Had a nice response from yesterday’s post about my writing slump. In the comments, Lauralynn suggested I might not want to finish writing this particular story bad enough, which is a fair assumption based on my situation. It got me thinking about writing as a whole. Is it something I really, really, really want to do? Or is it something fun, like a hobby? Well, I’ve come to the conclusion that this is more than a hobby to me and I have Resident Evil to thank for it.

Yesterday, I watched Resident Evil Afterlife, the fourth movie of the franchise. They’re fun action movies that don’t require much thought. You just sit back and watch Milla Jovovich make things go boom. So, as I’m watching this one (definitely the best sequel) I found myself pulling the story apart and putting it back together the way I’d write it. Right off the bat, I envisioned the story broken into two movies because the opening action sequence seemed more like a final battle with the big boss. I started thinking about what the story before it would be like. For the rest of the movie, AKA Part Two of Andrew’s Zombie Epic, I thought about ways I’d develop the characters more because I liked them a lot and wanted to learn more than what the movie provided.

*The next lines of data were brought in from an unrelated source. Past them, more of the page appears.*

Lemma run_job_adopts d j s :
  job_reaction j = {| on_fulfilled := CbAdopt; derived := d |} ->
  adopts_only d s ->
  adopts_only d (run_job j s) /\
  log (run_job j s) = log s /\ world (run_job j s) = world s.
Proof.
  intros Hr H. unfold run_job. rewrite Hr. simpl.
  destruct (job_arg j); simpl.
  - auto.
  - split; [apply resolve_adopts; exact H|].
    split; [apply resolve_log | apply resolve_world].
  - split; [apply settle_adopts; exact H|].
    split; [apply settle_log | apply settle_world].
Qed.

Lemma run_jobs_adopts fuel d s :
  adopts_only d s ->
  log (run_jobs fuel s) = log s /\ world (run_jobs fuel s) = world s.
Proof.
  revert s. induction fuel as [|fuel IH]; intros s H; simpl; [auto|].
  destruct (jobs s) as [|j rest] eqn:Hjobs; [auto|].
  destruct H as [Hj Hd]. rewrite Hjobs in Hj.
  apply Forall_cons in Hj as [Hhead Hrest].
  assert (Hs : adopts_only d (set_jobs rest s)) by (split; assumption).
  destruct (run_job_adopts d j _ Hhead Hs) as (Ha & Hl & Hw).
  destruct (IH _ Ha) as [IHl IHw].
  rewrite IHl, IHw, Hl, Hw. auto.
Qed.

(** The state in which the reaction job runs. *)
Lemma fulfilled_at_adopts p v s :
  fulfils_with p v s ->
  adopts_only (length (promises s)) (fulfilled_at p v s).
Proof.
  intros Hq. pose proof (fulfils_with_lt _ _ _ Hq) as Hlt.
  destruct Hq as [_ Hj].
  split.
  - simpl. rewrite Hj. constructor.
  - intros o. rewrite (fulfilled_at_derived p v s Hlt). intros [= <-].
    reflexivity.
Qed.

(** A call changes neither the promises nor the queue. *)
Lemma call_adopts {A : Type} d ev (f : Code W A) s :
  adopts_only d s -> adopts_only d (snd (call ev f s)).
Proof. intros H. rewrite call_eq. exact H. Qed.

End Adoption.

(** ** [match] and [pair] on the two kinds of payload *)

Section MatchPair.

Context {W : Type}.
Implicit Types (s : State W) (f g : Fn W) (v e x : Value).

Lemma ok_match_plain v f s :
  instanceof_Promise v = false ->
  OkTs.match_ v f s
  = (fst (f v (world s)), set_world (snd (f v (world s))) (add_log (EvOnOk v) s)).
Proof.
  intros H. rewrite <- call_eq. destruct v; try reflexivity. discriminate H.
Qed.

Lemma err_match_plain e f g s :
  instanceof_Promise e = false ->
  ErrTs.match_ e f g s
  = (fst (g e (world s)), set_world (snd (g e (world s))) (add_log (EvOnErr e) s)).
Proof.
  intros H. rewrite <- call_eq. destruct e; try reflexivity. discriminate H.
Qed.

Lemma ok_pair_plain v s :
  instanceof_Promise v = false ->
  OkTs.pair v s = (Normal (VArray [v; VUndefined]), s).
Proof. intros H. destruct v; try reflexivity. discriminate H. Qed.

Lemma err_pair_plain e s :
  instanceof_Promise e = false ->
  ErrTs.pair e s = (Normal (VArray [VUndefined; e]), s).
Proof. intros H. destruct e; try reflexivity. discriminate H. Qed.

(** Once the payload fulfils with [x], the job left by [then] runs the
    callback on [x] and resolves the derived promise with what it
    returned, or rejects it with what it threw. *)
Lemma reaction_runs p cb x s fuel :
  fulfils_with p x s ->
  run_jobs (S fuel) (fulfill p x (snd (then_ p cb s)))
  = run_jobs fuel
      (match run_callback cb x (fulfilled_at p x s) with
       | (Normal y, s') => resolve (length (promises s)) y s'
       | (Throw e, s') => reject (length (promises s)) e s'
       end).
Proof. intros H. rewrite then_fulfill_run by exact H. reflexivity. Qed.
(** * Scylla: gossip endpoint state, autoupdating underlying reader, memtable

    A shallow embedding of
    - [gms/endpoint_state.hh]   (class [endpoint_state]),
    - [read_context.hh]         (classes [cache::autoupdating_underlying_reader]
                                 and [cache::read_context]),
    - [cql3/statements/alter_type_statement.cc]
                                (adding, altering and renaming the fields of a
                                 user type and announcing the change),
    - [main.cc]                 (the start-up checks and the signal handlers),
    together with a model of the memtable contract exercised by
    [test/boost/memtable_test.cc]. *)

From Stdlib Require Import ZArith Lia List String Ascii Bool.
From stdpp Require Import gmap strings list fin_maps sorting.

Local Open Scope Z_scope.

(* ===================================================================== *)
(** * gms/endpoint_state.hh *)
(* ===================================================================== *)

Module gms.

(** [gms::versioned_value]: an [int version] and an [sstring value]. *)
Record versioned_value := VersionedValue {
  version : Z;
  value : string
}.

(** [gms::heart_beat_state]: generation and version numbers. *)
Record heart_beat_state := HeartBeatState {
  hb_generation : Z;
  hb_version : Z
}.

(** The piece before the first comma: [boost::split(pieces, value,
    boost::is_any_of(","))] followed by [pieces[0]].  Splitting never
    yields an empty vector, the empty string gives one empty piece. *)
Fixpoint first_piece (s : string) : string :=
  match s with
  | EmptyString => EmptyString
  | String c rest =>
      if Ascii.eqb c ","%char then EmptyString else String c (first_piece rest)
  end.

Section EndpointState.

(** [gms::application_state] is an enumeration declared in
    [gms/application_state.hh]; it is the key type of the ordered map. *)
Context {application_state : Type}
        `{Countable application_state}.

(** The enumerator [application_state::STATUS]. *)
Variable STATUS : application_state.

(** [versioned_value::STATUS_NORMAL]. *)
Variable STATUS_NORMAL : string.

(** The value-initialised [versioned_value] that
    [std::map::operator[]] inserts for a key that is not in the map. *)
Variable default_versioned_value : versioned_value.

Record endpoint_state := EndpointState {
  _heart_beat_state : heart_beat_state;
  _application_state : gmap application_state versioned_value;
  _update_timestamp : Z;
  _is_alive : bool;
  _is_normal : bool
}.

All my ideas were still hanging around in my head long after the movie was over. I think that means something about really, really, really wanting to write. I know everyone’s got an opinion on movies, but I think most people complain about what they didn’t like without having alternatives. And if they do have alternatives, it’s not something that’s on their mind very long. I think that’s where writers and everyone else differ. Those ideas don’t go away and, in some cases, become the seed of a brand new story. And it’s not enough to tell a few friends how it’ll go, the writer wants EVERYONE to know. And that’s still not the end of it because the writer is so pleased with his awesome, he believes people will PAY to read his story.

That’s me. Not just some random asshole with an opinion. I’m a special kind of asshole. How do you like them apples?